• **Task brief**
Here is a block of entries. Write out its lines exactly, from the first through the one containing "- An exception".

• **Records**
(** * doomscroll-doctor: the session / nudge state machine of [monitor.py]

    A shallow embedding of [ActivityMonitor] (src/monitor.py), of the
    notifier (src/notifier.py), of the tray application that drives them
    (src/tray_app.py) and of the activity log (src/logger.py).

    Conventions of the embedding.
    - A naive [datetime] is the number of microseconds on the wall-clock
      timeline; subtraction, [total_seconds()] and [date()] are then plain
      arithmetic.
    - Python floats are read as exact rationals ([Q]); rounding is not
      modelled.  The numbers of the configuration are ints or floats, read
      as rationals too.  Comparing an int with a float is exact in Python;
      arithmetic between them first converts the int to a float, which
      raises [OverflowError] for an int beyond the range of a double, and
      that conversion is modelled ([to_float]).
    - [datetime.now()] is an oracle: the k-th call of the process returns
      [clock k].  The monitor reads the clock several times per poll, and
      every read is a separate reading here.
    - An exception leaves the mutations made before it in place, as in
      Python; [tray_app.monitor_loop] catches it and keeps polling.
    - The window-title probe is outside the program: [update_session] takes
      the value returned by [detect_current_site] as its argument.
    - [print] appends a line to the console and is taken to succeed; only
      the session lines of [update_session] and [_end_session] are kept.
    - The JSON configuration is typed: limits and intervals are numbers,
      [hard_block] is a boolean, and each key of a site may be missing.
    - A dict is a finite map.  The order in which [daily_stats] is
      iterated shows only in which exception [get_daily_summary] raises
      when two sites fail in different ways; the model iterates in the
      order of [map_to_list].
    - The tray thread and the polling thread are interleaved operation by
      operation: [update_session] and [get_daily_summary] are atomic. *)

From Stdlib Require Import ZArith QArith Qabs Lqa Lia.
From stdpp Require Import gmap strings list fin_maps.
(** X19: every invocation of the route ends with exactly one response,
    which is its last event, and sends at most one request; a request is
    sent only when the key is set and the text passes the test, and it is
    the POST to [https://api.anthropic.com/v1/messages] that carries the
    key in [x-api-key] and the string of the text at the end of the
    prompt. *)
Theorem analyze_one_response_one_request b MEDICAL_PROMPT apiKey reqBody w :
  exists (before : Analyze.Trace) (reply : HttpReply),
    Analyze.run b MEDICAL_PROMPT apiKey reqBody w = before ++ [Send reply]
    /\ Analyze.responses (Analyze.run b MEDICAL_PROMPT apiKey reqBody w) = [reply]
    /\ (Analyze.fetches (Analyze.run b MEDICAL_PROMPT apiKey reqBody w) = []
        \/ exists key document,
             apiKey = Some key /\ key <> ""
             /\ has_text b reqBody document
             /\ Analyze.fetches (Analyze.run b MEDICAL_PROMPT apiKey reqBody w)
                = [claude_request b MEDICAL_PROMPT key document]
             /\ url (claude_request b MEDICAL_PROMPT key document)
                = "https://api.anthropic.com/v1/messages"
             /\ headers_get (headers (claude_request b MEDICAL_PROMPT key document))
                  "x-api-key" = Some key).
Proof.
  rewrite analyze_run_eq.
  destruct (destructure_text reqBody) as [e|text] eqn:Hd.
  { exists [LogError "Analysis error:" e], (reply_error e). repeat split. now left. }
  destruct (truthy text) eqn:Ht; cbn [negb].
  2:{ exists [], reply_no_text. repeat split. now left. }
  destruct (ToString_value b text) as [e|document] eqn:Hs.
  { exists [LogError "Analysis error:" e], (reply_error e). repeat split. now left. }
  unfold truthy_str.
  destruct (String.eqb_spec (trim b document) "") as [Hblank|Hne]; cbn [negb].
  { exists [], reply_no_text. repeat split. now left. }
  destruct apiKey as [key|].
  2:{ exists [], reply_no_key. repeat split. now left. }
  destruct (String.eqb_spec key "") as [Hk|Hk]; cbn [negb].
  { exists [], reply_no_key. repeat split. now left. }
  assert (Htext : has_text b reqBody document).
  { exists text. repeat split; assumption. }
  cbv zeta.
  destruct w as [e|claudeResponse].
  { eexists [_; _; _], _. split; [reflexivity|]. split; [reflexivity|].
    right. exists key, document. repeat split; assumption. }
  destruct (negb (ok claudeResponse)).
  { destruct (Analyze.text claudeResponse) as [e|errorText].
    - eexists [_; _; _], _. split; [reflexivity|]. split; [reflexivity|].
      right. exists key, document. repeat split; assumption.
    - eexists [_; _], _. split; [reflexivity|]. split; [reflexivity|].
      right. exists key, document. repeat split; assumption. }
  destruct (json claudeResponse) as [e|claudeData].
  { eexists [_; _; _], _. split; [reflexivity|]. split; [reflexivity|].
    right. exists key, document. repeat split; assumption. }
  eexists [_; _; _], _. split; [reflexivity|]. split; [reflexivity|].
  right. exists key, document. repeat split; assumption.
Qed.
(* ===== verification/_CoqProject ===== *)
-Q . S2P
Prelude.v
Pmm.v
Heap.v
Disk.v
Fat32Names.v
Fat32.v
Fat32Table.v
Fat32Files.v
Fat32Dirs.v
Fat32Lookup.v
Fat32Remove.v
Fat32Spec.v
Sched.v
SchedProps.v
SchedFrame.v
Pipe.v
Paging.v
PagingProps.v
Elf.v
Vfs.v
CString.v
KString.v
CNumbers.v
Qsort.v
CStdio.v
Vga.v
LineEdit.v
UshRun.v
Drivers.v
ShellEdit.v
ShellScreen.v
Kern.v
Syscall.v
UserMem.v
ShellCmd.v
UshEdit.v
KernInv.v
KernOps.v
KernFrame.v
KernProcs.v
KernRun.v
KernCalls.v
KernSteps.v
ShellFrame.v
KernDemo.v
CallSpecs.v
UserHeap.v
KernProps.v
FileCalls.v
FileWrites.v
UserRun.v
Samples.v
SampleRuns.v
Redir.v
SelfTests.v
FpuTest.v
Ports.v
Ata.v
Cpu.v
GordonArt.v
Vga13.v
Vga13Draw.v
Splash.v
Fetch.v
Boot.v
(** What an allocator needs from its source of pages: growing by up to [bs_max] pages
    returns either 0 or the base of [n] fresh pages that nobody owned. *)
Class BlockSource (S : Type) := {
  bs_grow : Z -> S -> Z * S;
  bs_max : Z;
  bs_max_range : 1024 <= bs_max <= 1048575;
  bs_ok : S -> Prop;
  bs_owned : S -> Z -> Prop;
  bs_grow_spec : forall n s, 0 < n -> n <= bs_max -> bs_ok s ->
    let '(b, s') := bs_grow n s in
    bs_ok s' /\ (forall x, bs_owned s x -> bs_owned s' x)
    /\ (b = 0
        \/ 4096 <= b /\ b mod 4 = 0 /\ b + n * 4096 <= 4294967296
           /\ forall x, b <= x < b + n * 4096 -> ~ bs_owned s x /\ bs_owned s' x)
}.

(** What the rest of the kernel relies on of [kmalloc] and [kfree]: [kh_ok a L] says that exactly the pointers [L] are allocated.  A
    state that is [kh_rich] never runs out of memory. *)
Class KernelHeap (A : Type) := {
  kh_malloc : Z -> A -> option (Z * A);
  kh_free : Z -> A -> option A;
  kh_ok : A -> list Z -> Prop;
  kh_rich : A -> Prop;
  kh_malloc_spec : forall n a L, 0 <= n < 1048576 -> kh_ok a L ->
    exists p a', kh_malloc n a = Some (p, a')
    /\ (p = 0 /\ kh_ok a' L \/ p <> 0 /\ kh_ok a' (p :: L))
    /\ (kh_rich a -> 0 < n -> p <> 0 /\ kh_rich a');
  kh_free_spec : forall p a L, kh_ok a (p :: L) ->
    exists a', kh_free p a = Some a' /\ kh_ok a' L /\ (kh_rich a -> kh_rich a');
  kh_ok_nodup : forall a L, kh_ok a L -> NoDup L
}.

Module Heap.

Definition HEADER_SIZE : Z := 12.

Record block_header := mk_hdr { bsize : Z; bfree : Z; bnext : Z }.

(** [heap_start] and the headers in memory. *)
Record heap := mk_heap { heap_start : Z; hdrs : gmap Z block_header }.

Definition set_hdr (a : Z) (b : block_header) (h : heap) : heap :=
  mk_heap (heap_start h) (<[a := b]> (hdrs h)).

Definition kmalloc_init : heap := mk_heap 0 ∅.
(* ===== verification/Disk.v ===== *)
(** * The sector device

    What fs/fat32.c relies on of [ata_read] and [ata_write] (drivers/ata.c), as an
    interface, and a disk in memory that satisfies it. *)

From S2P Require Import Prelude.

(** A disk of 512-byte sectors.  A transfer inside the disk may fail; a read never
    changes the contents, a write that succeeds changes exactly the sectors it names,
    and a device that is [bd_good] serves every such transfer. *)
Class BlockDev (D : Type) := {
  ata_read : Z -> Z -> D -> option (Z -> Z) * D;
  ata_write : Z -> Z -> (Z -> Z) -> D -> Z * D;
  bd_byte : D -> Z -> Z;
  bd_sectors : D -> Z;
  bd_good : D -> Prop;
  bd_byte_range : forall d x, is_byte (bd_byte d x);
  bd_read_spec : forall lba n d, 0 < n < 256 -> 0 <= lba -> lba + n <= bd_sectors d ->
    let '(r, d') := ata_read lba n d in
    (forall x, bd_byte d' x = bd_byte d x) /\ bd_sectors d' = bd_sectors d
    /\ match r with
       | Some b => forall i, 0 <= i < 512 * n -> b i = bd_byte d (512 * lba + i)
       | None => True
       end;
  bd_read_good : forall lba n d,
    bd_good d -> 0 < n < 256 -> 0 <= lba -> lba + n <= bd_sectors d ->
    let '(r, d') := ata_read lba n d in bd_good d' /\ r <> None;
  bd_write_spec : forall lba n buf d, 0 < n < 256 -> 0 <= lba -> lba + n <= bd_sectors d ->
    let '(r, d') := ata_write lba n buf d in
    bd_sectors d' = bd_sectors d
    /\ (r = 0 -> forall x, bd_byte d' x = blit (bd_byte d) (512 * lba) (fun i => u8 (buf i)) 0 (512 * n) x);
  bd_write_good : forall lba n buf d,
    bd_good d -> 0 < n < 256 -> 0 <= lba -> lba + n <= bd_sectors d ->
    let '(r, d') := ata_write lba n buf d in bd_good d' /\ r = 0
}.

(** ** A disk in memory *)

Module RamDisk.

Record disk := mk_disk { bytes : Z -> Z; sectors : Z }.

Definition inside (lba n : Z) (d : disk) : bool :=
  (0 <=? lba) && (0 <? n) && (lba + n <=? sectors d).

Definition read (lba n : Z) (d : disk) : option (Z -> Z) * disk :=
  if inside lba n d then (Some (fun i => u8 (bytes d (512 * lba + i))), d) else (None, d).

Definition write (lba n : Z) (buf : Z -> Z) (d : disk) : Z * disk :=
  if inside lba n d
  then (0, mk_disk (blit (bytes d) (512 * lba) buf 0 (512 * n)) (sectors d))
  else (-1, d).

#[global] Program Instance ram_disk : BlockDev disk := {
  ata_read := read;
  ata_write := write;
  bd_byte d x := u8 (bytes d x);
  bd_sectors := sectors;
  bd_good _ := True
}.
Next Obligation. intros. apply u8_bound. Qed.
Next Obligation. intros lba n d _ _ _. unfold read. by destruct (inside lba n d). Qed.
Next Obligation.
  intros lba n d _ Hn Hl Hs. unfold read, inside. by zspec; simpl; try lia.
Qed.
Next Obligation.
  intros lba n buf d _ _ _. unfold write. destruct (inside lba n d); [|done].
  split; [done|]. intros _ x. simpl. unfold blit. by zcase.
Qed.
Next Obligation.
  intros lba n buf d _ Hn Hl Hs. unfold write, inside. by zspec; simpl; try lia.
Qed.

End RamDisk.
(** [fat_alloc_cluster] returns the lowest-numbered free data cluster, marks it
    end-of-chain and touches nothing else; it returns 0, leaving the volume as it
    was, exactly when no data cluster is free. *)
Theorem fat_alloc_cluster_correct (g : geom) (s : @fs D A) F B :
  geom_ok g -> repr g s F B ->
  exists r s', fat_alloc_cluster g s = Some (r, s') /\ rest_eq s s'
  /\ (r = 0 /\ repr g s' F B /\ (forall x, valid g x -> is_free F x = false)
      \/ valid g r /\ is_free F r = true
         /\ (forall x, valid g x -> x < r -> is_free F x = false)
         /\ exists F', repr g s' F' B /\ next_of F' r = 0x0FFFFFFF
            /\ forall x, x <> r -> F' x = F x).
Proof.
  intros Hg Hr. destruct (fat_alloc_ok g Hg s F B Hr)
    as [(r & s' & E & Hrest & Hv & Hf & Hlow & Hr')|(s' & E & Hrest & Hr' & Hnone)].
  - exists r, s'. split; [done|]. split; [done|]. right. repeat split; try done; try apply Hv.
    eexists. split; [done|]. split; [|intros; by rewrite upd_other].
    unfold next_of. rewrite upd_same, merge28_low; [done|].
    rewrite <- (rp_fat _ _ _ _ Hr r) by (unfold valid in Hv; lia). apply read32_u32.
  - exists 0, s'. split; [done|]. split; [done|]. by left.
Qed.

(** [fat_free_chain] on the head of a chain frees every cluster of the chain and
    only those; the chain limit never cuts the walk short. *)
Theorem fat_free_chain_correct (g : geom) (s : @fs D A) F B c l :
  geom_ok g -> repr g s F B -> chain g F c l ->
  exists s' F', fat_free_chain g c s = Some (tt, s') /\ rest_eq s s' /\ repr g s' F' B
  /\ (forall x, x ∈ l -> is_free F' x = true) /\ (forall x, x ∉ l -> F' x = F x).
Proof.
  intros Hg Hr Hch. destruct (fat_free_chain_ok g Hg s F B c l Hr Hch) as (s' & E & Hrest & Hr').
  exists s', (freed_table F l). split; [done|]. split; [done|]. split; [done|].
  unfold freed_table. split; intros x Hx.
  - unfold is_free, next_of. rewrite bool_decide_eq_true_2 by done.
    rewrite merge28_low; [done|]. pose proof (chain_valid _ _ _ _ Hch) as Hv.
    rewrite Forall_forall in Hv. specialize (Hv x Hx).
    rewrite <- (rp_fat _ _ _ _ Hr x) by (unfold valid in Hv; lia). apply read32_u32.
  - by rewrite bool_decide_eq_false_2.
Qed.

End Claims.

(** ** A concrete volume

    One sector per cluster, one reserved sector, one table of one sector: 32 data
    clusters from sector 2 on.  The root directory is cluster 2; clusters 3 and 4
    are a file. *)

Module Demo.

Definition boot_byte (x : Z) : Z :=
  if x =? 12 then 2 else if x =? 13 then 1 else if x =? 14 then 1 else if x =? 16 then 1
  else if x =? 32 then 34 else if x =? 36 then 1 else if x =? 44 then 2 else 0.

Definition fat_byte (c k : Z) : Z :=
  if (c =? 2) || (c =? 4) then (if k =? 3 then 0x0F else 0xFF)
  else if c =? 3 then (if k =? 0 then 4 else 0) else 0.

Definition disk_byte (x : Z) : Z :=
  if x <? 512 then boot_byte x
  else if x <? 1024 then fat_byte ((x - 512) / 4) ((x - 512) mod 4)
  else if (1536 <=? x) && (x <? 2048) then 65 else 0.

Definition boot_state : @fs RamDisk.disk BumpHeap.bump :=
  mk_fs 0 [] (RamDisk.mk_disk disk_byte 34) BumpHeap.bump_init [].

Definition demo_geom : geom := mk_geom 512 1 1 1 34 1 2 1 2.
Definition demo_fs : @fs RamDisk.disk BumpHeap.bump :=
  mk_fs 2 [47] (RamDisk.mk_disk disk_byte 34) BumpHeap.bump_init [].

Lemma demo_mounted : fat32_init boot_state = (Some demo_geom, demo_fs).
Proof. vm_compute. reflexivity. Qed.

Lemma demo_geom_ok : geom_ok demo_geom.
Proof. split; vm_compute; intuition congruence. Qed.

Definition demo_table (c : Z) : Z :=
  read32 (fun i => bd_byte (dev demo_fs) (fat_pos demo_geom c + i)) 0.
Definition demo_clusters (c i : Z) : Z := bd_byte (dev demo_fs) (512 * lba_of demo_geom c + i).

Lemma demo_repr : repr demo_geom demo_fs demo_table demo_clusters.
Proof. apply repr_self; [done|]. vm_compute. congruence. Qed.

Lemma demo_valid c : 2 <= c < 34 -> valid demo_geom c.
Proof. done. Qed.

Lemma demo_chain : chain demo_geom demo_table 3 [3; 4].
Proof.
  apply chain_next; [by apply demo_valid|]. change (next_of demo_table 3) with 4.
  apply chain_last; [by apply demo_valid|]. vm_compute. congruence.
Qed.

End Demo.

• **Finished exercise**
(** * doomscroll-doctor: the session / nudge state machine of [monitor.py]

    A shallow embedding of [ActivityMonitor] (src/monitor.py), of the
    notifier (src/notifier.py), of the tray application that drives them
    (src/tray_app.py) and of the activity log (src/logger.py).

    Conventions of the embedding.
    - A naive [datetime] is the number of microseconds on the wall-clock
      timeline; subtraction, [total_seconds()] and [date()] are then plain
      arithmetic.
    - Python floats are read as exact rationals ([Q]); rounding is not
      modelled.  The numbers of the configuration are ints or floats, read
      as rationals too.  Comparing an int with a float is exact in Python;
      arithmetic between them first converts the int to a float, which
      raises [OverflowError] for an int beyond the range of a double, and
      that conversion is modelled ([to_float]).
    - [datetime.now()] is an oracle: the k-th call of the process returns
      [clock k].  The monitor reads the clock several times per poll, and
      every read is a separate reading here.
    - An exception leaves the mutations made before it in place, as in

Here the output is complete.